INSTRUCTIONS FOR THE TASK: Write out the lines starting at the one that holds "destruct (drop_prefix w s) as [r'|] eqn:D." and ending with the final line of the data, exactly and with no others.

EXERCISE MATERIALS:
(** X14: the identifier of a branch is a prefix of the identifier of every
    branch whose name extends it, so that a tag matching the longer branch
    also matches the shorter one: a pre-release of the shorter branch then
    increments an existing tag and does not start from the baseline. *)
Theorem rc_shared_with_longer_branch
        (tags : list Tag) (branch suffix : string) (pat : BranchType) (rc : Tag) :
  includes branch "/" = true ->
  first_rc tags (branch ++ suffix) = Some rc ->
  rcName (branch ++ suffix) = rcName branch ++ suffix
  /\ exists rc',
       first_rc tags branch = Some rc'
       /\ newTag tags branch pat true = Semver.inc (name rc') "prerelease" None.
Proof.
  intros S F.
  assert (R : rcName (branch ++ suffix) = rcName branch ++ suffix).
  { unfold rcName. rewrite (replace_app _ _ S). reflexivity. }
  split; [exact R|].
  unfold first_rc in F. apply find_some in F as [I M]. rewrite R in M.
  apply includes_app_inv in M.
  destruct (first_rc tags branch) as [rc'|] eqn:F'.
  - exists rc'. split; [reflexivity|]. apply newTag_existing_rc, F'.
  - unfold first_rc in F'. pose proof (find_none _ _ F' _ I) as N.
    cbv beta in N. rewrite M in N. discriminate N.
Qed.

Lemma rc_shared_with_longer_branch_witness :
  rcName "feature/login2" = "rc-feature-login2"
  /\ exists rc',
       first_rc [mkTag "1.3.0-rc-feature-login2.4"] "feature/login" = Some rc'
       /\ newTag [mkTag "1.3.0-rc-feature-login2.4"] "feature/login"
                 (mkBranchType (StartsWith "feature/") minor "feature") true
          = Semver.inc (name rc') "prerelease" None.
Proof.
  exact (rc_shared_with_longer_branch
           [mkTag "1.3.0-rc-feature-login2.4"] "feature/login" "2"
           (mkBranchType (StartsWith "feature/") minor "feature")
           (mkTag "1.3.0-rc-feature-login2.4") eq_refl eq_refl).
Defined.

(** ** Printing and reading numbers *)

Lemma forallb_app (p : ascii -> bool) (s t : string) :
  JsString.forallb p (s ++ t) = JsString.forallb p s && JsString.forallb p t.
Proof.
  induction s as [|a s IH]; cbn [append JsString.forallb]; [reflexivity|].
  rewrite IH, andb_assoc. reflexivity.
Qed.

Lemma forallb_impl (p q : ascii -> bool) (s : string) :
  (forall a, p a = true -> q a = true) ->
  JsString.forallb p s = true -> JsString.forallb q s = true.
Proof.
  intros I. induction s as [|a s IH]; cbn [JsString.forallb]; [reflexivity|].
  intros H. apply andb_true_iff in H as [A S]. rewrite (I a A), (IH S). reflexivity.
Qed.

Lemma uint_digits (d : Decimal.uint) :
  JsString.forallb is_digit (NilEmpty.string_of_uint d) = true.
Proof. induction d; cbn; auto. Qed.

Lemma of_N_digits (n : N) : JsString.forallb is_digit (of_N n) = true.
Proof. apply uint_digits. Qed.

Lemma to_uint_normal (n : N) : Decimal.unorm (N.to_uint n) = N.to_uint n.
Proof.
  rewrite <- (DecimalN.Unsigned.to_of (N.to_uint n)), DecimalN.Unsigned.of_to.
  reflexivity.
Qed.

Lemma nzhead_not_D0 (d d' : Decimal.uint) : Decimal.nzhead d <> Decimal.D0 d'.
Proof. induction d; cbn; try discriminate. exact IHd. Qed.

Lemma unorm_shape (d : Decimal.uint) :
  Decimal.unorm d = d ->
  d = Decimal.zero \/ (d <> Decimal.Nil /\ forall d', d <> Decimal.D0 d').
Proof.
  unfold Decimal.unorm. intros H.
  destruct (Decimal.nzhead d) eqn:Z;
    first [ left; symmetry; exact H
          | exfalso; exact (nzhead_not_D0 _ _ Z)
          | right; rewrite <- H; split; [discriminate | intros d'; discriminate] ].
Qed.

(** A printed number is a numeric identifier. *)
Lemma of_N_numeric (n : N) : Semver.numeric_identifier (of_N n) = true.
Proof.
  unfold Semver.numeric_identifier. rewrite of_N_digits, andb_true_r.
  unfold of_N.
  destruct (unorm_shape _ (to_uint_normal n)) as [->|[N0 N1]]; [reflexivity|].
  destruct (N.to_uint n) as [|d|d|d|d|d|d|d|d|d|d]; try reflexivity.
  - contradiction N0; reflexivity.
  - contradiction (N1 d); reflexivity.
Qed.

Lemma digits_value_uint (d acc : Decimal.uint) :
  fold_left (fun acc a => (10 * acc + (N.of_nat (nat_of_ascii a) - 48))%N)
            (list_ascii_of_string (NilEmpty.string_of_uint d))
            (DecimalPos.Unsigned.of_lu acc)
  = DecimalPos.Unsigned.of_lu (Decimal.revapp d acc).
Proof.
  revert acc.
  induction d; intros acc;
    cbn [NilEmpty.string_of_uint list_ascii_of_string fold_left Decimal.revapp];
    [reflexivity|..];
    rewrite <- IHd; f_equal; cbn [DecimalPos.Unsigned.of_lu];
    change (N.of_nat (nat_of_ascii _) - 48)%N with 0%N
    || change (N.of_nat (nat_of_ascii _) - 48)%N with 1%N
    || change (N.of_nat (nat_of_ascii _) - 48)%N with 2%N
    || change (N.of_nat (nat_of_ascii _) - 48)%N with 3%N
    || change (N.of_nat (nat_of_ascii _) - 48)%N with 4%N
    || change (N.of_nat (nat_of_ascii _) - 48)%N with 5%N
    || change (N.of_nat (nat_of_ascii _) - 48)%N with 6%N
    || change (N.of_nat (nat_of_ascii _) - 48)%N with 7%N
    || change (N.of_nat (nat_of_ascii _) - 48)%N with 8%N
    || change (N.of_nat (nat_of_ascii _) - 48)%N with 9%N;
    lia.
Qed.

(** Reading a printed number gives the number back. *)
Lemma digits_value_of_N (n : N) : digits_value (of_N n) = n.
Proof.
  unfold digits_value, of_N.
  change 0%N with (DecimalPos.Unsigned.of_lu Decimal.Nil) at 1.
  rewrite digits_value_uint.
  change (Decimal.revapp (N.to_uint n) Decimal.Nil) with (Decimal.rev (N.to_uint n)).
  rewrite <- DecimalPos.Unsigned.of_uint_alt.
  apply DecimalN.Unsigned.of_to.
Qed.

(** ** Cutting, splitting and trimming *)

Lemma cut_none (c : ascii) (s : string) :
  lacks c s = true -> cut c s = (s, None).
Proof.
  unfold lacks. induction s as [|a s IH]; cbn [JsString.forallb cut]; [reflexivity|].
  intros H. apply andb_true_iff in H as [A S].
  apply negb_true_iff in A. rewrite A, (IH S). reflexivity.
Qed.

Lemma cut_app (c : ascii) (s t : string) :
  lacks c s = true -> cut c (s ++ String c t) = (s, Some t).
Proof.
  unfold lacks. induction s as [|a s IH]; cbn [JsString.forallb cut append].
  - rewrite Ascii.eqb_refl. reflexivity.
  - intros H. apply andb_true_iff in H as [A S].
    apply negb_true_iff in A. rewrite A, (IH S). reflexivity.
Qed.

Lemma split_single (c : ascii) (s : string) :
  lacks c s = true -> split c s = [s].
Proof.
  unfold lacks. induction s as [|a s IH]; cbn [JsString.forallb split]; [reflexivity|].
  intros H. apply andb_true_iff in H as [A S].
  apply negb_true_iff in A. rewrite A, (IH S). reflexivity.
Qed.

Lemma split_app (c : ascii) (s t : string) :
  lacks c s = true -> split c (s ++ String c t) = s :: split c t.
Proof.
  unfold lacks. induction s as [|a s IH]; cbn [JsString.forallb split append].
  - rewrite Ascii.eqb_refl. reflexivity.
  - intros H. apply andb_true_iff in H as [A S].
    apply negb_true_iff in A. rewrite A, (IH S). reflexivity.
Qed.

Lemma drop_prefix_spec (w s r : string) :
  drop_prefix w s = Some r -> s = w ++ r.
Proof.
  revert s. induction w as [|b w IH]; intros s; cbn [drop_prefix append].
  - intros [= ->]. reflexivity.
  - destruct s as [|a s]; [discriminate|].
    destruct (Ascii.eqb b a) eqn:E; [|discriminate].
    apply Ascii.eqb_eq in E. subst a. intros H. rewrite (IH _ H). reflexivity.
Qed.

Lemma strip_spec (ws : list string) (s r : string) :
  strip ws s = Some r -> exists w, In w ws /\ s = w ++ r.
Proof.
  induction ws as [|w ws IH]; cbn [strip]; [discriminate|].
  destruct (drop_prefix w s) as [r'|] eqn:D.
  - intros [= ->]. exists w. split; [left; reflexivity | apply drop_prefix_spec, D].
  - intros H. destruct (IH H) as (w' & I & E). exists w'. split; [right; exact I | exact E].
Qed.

EXERCISE OUTPUT:
  destruct (drop_prefix w s) as [r'|] eqn:D.
  - intros [= ->]. exists w. split; [left; reflexivity | apply drop_prefix_spec, D].
  - intros H. destruct (IH H) as (w' & I & E). exists w'. split; [right; exact I | exact E].
Qed.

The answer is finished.